Algo que não mudou nesses anos de Tifanny na elite do vôlei é o sonho de vestir a camiseta da seleção brasileira. “É o sonho de toda atleta, né? Mas cada ano que passa fica mais distante pra mim, pela idade. Não depende só de mim, depende de uma convocação, depende de uma equipe técnica que precisa abrir a cabeça para as regras que existem.”

Apoio da família e afeto romântico

Fora das quadras, Tifanny tem outras paixões. A música, a família e cozinhar estão entre elas. “Gosto de sertanejo, gosto de funk, gosto de hardstyle. Meu marido gosta muito de funk consciente e eu aprendi com ele, gosto muito de ouvir porque traz a realidade do país. Eu gosto de Anitta, de Pabllo Vittar. Eu gosto de música. Sendo boa a gente está escutando”, brinca.

O afeto romântico, aliás, era uma das coisas Tifanny sempre procurou. Hoje ela é casada com o jogador de futebol Victor Emmanoel Metz e garante: “seguimos a vida normal, como qualquer outro casal e temos uma família que nos ama”.

“É muito importante que as pessoas entendam que pessoas trans podem ser gays, lésbicas, bissexuais, pansexuais e héteros. Você ser uma pessoa trans e ser homossexual é diferente. As pessoas confundem muito identidade de gênero com sexualidade. Eu sou uma mulher trans hétero que está em um relacionamento com um homem cis hétero.”

Tiffany e o namorado, Victor Emmanoel Metz | Foto: Reprodução

Criada em um lar cristão, Tifanny entende que associar a religião com os preconceitos é errado: “A pessoa quando é preconceituosa vai arrumar uma desculpa em alguma coisa. Ou vai ser na bíblia ou vai ser na família. É ela que é preconceituosa e que não quer mudar, que não quer perceber. Usar a religião, o status, a família… é tudo preconceito enraizado, disfarçado”. 

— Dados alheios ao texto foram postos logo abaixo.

(* ===== verification/Ordering.v ===== *)
(** * Comparators, sorting and maxima

    Rust orders values with comparators [Fn(&A, &A) -> Ordering] built from
    [cmp] and [then_with], and consumes them with [sort_by] (a stable sort) and
    [max_by] (the last of the maximal elements).  This file models these and
    proves what the components need: a sort is a sorted permutation, and when
    the comparator separates distinct values neither the sort nor the maximum
    depends on the order in which a [HashSet] or a caller lists the values. *)

From stdpp Require Import base list sorting sets.
From Stdlib Require Import ZArith Lia.
From S2P Require Import Prelude.
Local Open Scope Z_scope.

Definition then_with (c1 c2 : comparison) : comparison :=
  match c1 with Eq => c2 | _ => c1 end.
(** [bool::cmp]: [false < true]. *)
Definition bool_cmp (a b : bool) : comparison :=
  match a, b with
  | false, true => Lt
  | true, false => Gt
  | _, _ => Eq
  end.
Definition cmp_leb {A} (cmp : A -> A -> comparison) (a b : A) : bool :=
  match cmp a b with Gt => false | _ => true end.
Definition cmp_le {A} (cmp : A -> A -> comparison) (a b : A) : Prop := cmp a b <> Gt.

(** A comparator that is a total preorder. *)
Class TotalCmp {A} (cmp : A -> A -> comparison) : Prop := {
  cmp_opp a b : cmp b a = CompOpp (cmp a b);
  cmp_trans_le a b c : cmp a b <> Gt -> cmp b c <> Gt -> cmp a c <> Gt;
}.
(** ... in which only equal values tie. *)
Class StrictCmp {A} (cmp : A -> A -> comparison) : Prop := {
  strict_total :: TotalCmp cmp;
  cmp_eq a b : cmp a b = Eq -> a = b;
}.

Arguments cmp_opp {A} cmp {_} a b.
Arguments cmp_trans_le {A} cmp {_} a b c _ _.
Arguments cmp_eq {A} cmp {_} a b _.

#[export] Instance Zcompare_strict : StrictCmp Z.compare.
Proof.
  split; [split|].
  - intros a b. apply Z.compare_antisym.
  - intros a b c. change (a <= b -> b <= c -> a <= c). lia.
  - apply Z.compare_eq.
Qed.
#[export] Instance bool_cmp_strict : StrictCmp bool_cmp.
Proof.
  split; [split|].
  - by intros [] [].
  - intros [] [] []; simpl; congruence.
  - by intros [] [].
Qed.

Section cmp_combinators.
Context {A B : Type}.

Lemma on_total (f : A -> B) cmp :
  TotalCmp cmp -> TotalCmp (fun x y => cmp (f x) (f y)).
Proof.
  intros [Ho Ht]. split; intros; [apply Ho|]. by apply (Ht (f a) (f b) (f c)).
Qed.
Lemma flip_total (cmp : A -> A -> comparison) :
  TotalCmp cmp -> TotalCmp (fun x y => cmp y x).
Proof. intros [Ho Ht]. split; intros; [apply Ho|]. by apply (Ht c b a). Qed.
Lemma then_total (c1 c2 : A -> A -> comparison) :
  TotalCmp c1 -> TotalCmp c2 -> TotalCmp (fun x y => then_with (c1 x y) (c2 x y)).
Proof.
  intros [Ho1 Ht1] [Ho2 Ht2]. split.
  - intros a b. rewrite (Ho1 a b), (Ho2 a b). by destruct (c1 a b).
  - intros a b c Hab Hbc.
    assert (c1 a b <> Gt) as Nab by (by intros E; rewrite E in Hab).
    assert (c1 b c <> Gt) as Nbc by (by intros E; rewrite E in Hbc).
    pose proof (Ht1 _ _ _ Nab Nbc) as Nac.
    destruct (c1 a c) eqn:Eac; simpl; [|done|done].
    assert (c1 c a <> Gt) as Nca by (by rewrite (Ho1 a c), Eac).
    assert (c1 a b = Eq) as Eab.
    { pose proof (Ht1 _ _ _ Nbc Nca) as Nba. rewrite (Ho1 a b) in Nba.
      by destruct (c1 a b). }
    assert (c1 b c = Eq) as Ebc.
    { pose proof (Ht1 _ _ _ Nca Nab) as Ncb. rewrite (Ho1 b c) in Ncb.
      by destruct (c1 b c). }
    rewrite Eab in Hab. rewrite Ebc in Hbc. simpl in *. by apply (Ht2 a b c).
Qed.
End cmp_combinators.

(** Adding a separating comparator as the last tie-break separates. *)
Lemma then_strict {A} (c1 c2 : A -> A -> comparison) :
  TotalCmp c1 -> StrictCmp c2 -> StrictCmp (fun x y => then_with (c1 x y) (c2 x y)).
Proof.
  intros T1 [T2 E2]. split; [by apply then_total|].
  intros a b. unfold then_with. destruct (c1 a b); try done. apply E2.
Qed.

(** ** Stable sort *)

Fixpoint insert_by {A} (cmp : A -> A -> comparison) (x : A) (l : list A) : list A :=
  match l with
  | [] => [x]
  | y :: l' => if cmp_leb cmp x y then x :: l else y :: insert_by cmp x l'
  end.
Definition sort_by {A} (cmp : A -> A -> comparison) (l : list A) : list A :=
  foldr (insert_by cmp) [] l.

Section sort.
Context {A : Type} (cmp : A -> A -> comparison).

Lemma insert_by_perm x l : insert_by cmp x l ≡ₚ x :: l.
Proof.
  induction l as [|y l IH]; simpl; [done|].
  case_match; [done|]. rewrite IH. apply Permutation_swap.
Qed.
Lemma sort_by_perm l : sort_by cmp l ≡ₚ l.
Proof.
  induction l as [|x l IH]; simpl; [done|]. by rewrite insert_by_perm, IH.
Qed.
Lemma elem_of_sort_by x l : x ∈ sort_by cmp l <-> x ∈ l.
Proof. by rewrite sort_by_perm. Qed.
Lemma length_sort_by l : length (sort_by cmp l) = length l.
Proof. by rewrite sort_by_perm. Qed.
Lemma NoDup_sort_by l : NoDup l -> NoDup (sort_by cmp l).
Proof. by rewrite sort_by_perm. Qed.

Context `{!TotalCmp cmp}.

Lemma cmp_le_refl a : cmp_le cmp a a.
Proof. unfold cmp_le. pose proof (cmp_opp cmp a a). by destruct (cmp a a). Qed.
Lemma cmp_leb_spec a b : reflect (cmp_le cmp a b) (cmp_leb cmp a b).
Proof. unfold cmp_leb, cmp_le. by destruct (cmp a b); constructor; auto. Qed.
Lemma cmp_le_total a b : cmp_leb cmp a b = false -> cmp_le cmp b a.
Proof.
  unfold cmp_leb, cmp_le. rewrite (cmp_opp cmp a b). by destruct (cmp a b).
Qed.

Lemma insert_by_sorted x l :
  StronglySorted (cmp_le cmp) l -> StronglySorted (cmp_le cmp) (insert_by cmp x l).
Proof.
  induction 1 as [|y l Hl IH Hy]; simpl; [by repeat constructor|].
  destruct (cmp_leb_spec x y) as [Hxy|Hxy].
  - constructor; [by constructor|]. constructor; [done|].
    eapply Forall_impl; [exact Hy|]. intros z Hyz. simpl in *.
    by eapply (cmp_trans_le cmp).
  - constructor; [done|]. rewrite insert_by_perm. constructor; [|done].
    apply cmp_le_total. by destruct (cmp_leb_spec x y).
Qed.
Lemma sort_by_sorted l : StronglySorted (cmp_le cmp) (sort_by cmp l).
Proof. induction l; simpl; [constructor|]. by apply insert_by_sorted. Qed.

(** Sorting a sorted list changes nothing. *)
Lemma sort_by_id l : StronglySorted (cmp_le cmp) l -> sort_by cmp l = l.
Proof.
  induction 1 as [|x l Hl IH Hx]; simpl; [done|]. rewrite IH.
  destruct l as [|y l]; simpl; [done|].
  destruct (cmp_leb_spec x y) as [|Hn]; [done|].
  destruct Hn. by inversion Hx.
Qed.
End sort.

(** Two sorted arrangements of one collection agree when only equal elements of it tie. *)
Lemma sorted_unique_on {A} (cmp : A -> A -> comparison) `{!TotalCmp cmp} l1 l2 :
  (forall x y, x ∈ l1 -> y ∈ l1 -> cmp x y = Eq -> x = y) ->
  StronglySorted (cmp_le cmp) l1 -> StronglySorted (cmp_le cmp) l2 -> l1 ≡ₚ l2 -> l1 = l2.
Proof.
  intros Ht H1. revert l2 Ht. induction H1 as [|x l1 Hl1 IH Hx]; intros l2 Ht H2 Hp.
  { symmetry. by apply Permutation_nil in Hp. }
  destruct H2 as [|y l2 Hl2 Hy]; [by symmetry in Hp; apply Permutation_nil_cons in Hp|].
  assert (x = y) as ->.
  { assert (x ∈ y :: l2) as Hx2 by (rewrite <- Hp; left).
    assert (y ∈ x :: l1) as Hy1 by (rewrite Hp; left). apply Ht; [left|done|].
    apply elem_of_cons in Hx2 as [->|Hx2]; [pose proof (cmp_opp cmp y y); by destruct (cmp y y)|].
    apply elem_of_cons in Hy1 as [->|Hy1]; [pose proof (cmp_opp cmp x x); by destruct (cmp x x)|].
    rewrite Forall_forall in Hx, Hy. pose proof (Hx y Hy1) as A1. pose proof (Hy x Hx2) as A2.
    unfold cmp_le in *. rewrite (cmp_opp cmp x y) in A2. by destruct (cmp x y). }
  f_equal. apply IH; [|done|by apply (Permutation_cons_inv (a := y))].
  intros z z' Hz Hz'. apply Ht; by right.
Qed.

Section strict_sort.
Context {A : Type} (cmp : A -> A -> comparison) `{!StrictCmp cmp}.

Lemma cmp_le_antisym a b : cmp_le cmp a b -> cmp_le cmp b a -> a = b.
Proof.
  unfold cmp_le. rewrite (cmp_opp cmp a b). intros H1 H2. apply (cmp_eq cmp).
  by destruct (cmp a b).
Qed.

Lemma sorted_unique l1 l2 :
  StronglySorted (cmp_le cmp) l1 -> StronglySorted (cmp_le cmp) l2 ->
  l1 ≡ₚ l2 -> l1 = l2.
Proof. intros. eapply sorted_unique_on; try done; [apply _|]. intros x y _ _. apply (cmp_eq cmp). Qed.

(** The sort of a collection does not depend on the order of iteration. *)
Lemma sort_by_perm_eq l1 l2 : l1 ≡ₚ l2 -> sort_by cmp l1 = sort_by cmp l2.
Proof.
  intros Hp. apply sorted_unique; try apply sort_by_sorted; try apply _.
  by rewrite !sort_by_perm.
Qed.
End strict_sort.

(** ** Maximum: [Iterator::max_by] keeps the later of two equal elements. *)

Definition max_step {A} (cmp : A -> A -> comparison) (acc x : A) : A :=
  match cmp acc x with Gt => acc | _ => x end.
Definition max_by {A} (cmp : A -> A -> comparison) (l : list A) : option A :=
  match l with
  | [] => None
  | x :: l' => Some (foldl (max_step cmp) x l')
  end.

Section max.
Context {A : Type} (cmp : A -> A -> comparison) `{!TotalCmp cmp}.

Lemma max_step_le_l a x : cmp_le cmp a (max_step cmp a x).
Proof.
  unfold max_step. destruct (cmp a x) eqn:E; unfold cmp_le; try congruence.
  apply cmp_le_refl; apply _.
Qed.
Lemma max_step_le_r a x : cmp_le cmp x (max_step cmp a x).
Proof.
  unfold max_step. destruct (cmp a x) eqn:E; try (apply cmp_le_refl; apply _).
  unfold cmp_le. by rewrite (cmp_opp cmp a x), E.
Qed.
Lemma max_foldl_spec x l :
  foldl (max_step cmp) x l ∈ x :: l /\
  forall y, y ∈ x :: l -> cmp_le cmp y (foldl (max_step cmp) x l).
Proof.
  revert x. induction l as [|z l IH]; intros x; simpl.
  - split; [left|]. intros y ->%list_elem_of_singleton. apply cmp_le_refl; apply _.
  - destruct (IH (max_step cmp x z)) as [Hin Hmax]. split.
    + apply elem_of_cons in Hin as [Hin|Hin]; [|by do 2 right].
      rewrite Hin. unfold max_step. case_match; [right; left|right; left|left].
    + intros y Hy.
      assert (cmp_le cmp (max_step cmp x z) (foldl (max_step cmp) (max_step cmp x z) l))
        as Hstep by (apply Hmax; left).
      apply elem_of_cons in Hy as [->|[->|Hy]%elem_of_cons].
      * eapply (cmp_trans_le cmp); [apply max_step_le_l|done].
      * eapply (cmp_trans_le cmp); [apply max_step_le_r|done].
      * apply Hmax. by right.
Qed.
Lemma max_by_Some l m :
  max_by cmp l = Some m -> m ∈ l /\ forall y, y ∈ l -> cmp_le cmp y m.
Proof. destruct l as [|x l]; simpl; [done|]. intros [= <-]. apply max_foldl_spec. Qed.
Lemma max_by_is_Some l : l <> [] -> is_Some (max_by cmp l).
Proof. destruct l; [done|]. by eexists. Qed.
End max.

(** The maximum does not depend on the order or multiplicity of the candidates. *)
Lemma max_by_set_eq {A} (cmp : A -> A -> comparison) `{!StrictCmp cmp} l1 l2 :
  (forall x, x ∈ l1 <-> x ∈ l2) -> max_by cmp l1 = max_by cmp l2.
Proof.
  intros Heq.
  destruct (max_by cmp l1) as [m1|] eqn:E1, (max_by cmp l2) as [m2|] eqn:E2.
  - apply max_by_Some in E1 as [? ?], E2 as [? ?]; try apply _.
    f_equal. apply (cmp_le_antisym cmp); set_solver.
  - destruct l2; [|done]. apply max_by_Some in E1 as [? ?]; [|apply _]. set_solver.
  - destruct l1; [|done]. apply max_by_Some in E2 as [? ?]; [|apply _]. set_solver.
  - done.
Qed.

(** Only the comparisons between listed elements matter. *)
Section cmp_ext.
Context {A : Type} (c1 c2 : A -> A -> comparison).

Lemma insert_by_ext x l :
  (forall y, y ∈ l -> c1 x y = c2 x y) -> insert_by c1 x l = insert_by c2 x l.
Proof.
  induction l as [|y l IH]; intros Hc; simpl; [done|].
  unfold cmp_leb. rewrite (Hc y) by left. rewrite IH; [done|].
  intros z Hz. apply Hc. by right.
Qed.
Lemma sort_by_ext l :
  (forall x y, x ∈ l -> y ∈ l -> c1 x y = c2 x y) -> sort_by c1 l = sort_by c2 l.
Proof.
  induction l as [|x l IH]; intros Hc; simpl; [done|].
  rewrite IH by (intros; apply Hc; by right).
  apply insert_by_ext. intros y Hy%elem_of_sort_by. apply Hc; [left|by right].
Qed.
Lemma max_foldl_ext x l :
  (forall a b, a ∈ x :: l -> b ∈ x :: l -> c1 a b = c2 a b) ->
  foldl (max_step c1) x l = foldl (max_step c2) x l.
Proof.
  revert x. induction l as [|y l IH]; intros x Hc; simpl; [done|].
  unfold max_step at 2 4. rewrite (Hc x y) by set_solver.
  apply IH. intros a b Ha Hb. apply Hc; case_match; set_solver.
Qed.
Lemma max_by_ext l :
  (forall a b, a ∈ l -> b ∈ l -> c1 a b = c2 a b) -> max_by c1 l = max_by c2 l.
Proof. destruct l as [|x l]; intros Hc; simpl; [done|]. f_equal. by apply max_foldl_ext. Qed.
End cmp_ext.

Lemma sorted_filter {A} (R : relation A) (P : A -> Prop) `{!forall x, Decision (P x)} (l : list A) :
  StronglySorted R l -> StronglySorted R (filter P l).
Proof.
  induction 1 as [|x l Hl IH Hx]; [constructor|]. rewrite filter_cons. case_decide; [|done].
  constructor; [done|]. rewrite Forall_forall in *.
  intros y [_ Hy]%list_elem_of_filter. by apply Hx.
Qed.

Ela usa como exemplo sua madrinha, que mesmo sem informação a acolheu bem. “O amor é o mesmo, ela me ama e me trata como a afilhada dela. A pessoa quando fala que vem de cidade pequena, que vem de uma família tradicional… não, você vem com preconceito porque você quer. Se você não quiser ser preconceituoso, você pode ser filho da rainha Elizabeth que você não será preconceituoso. E família mais tradicional que essa não existe.”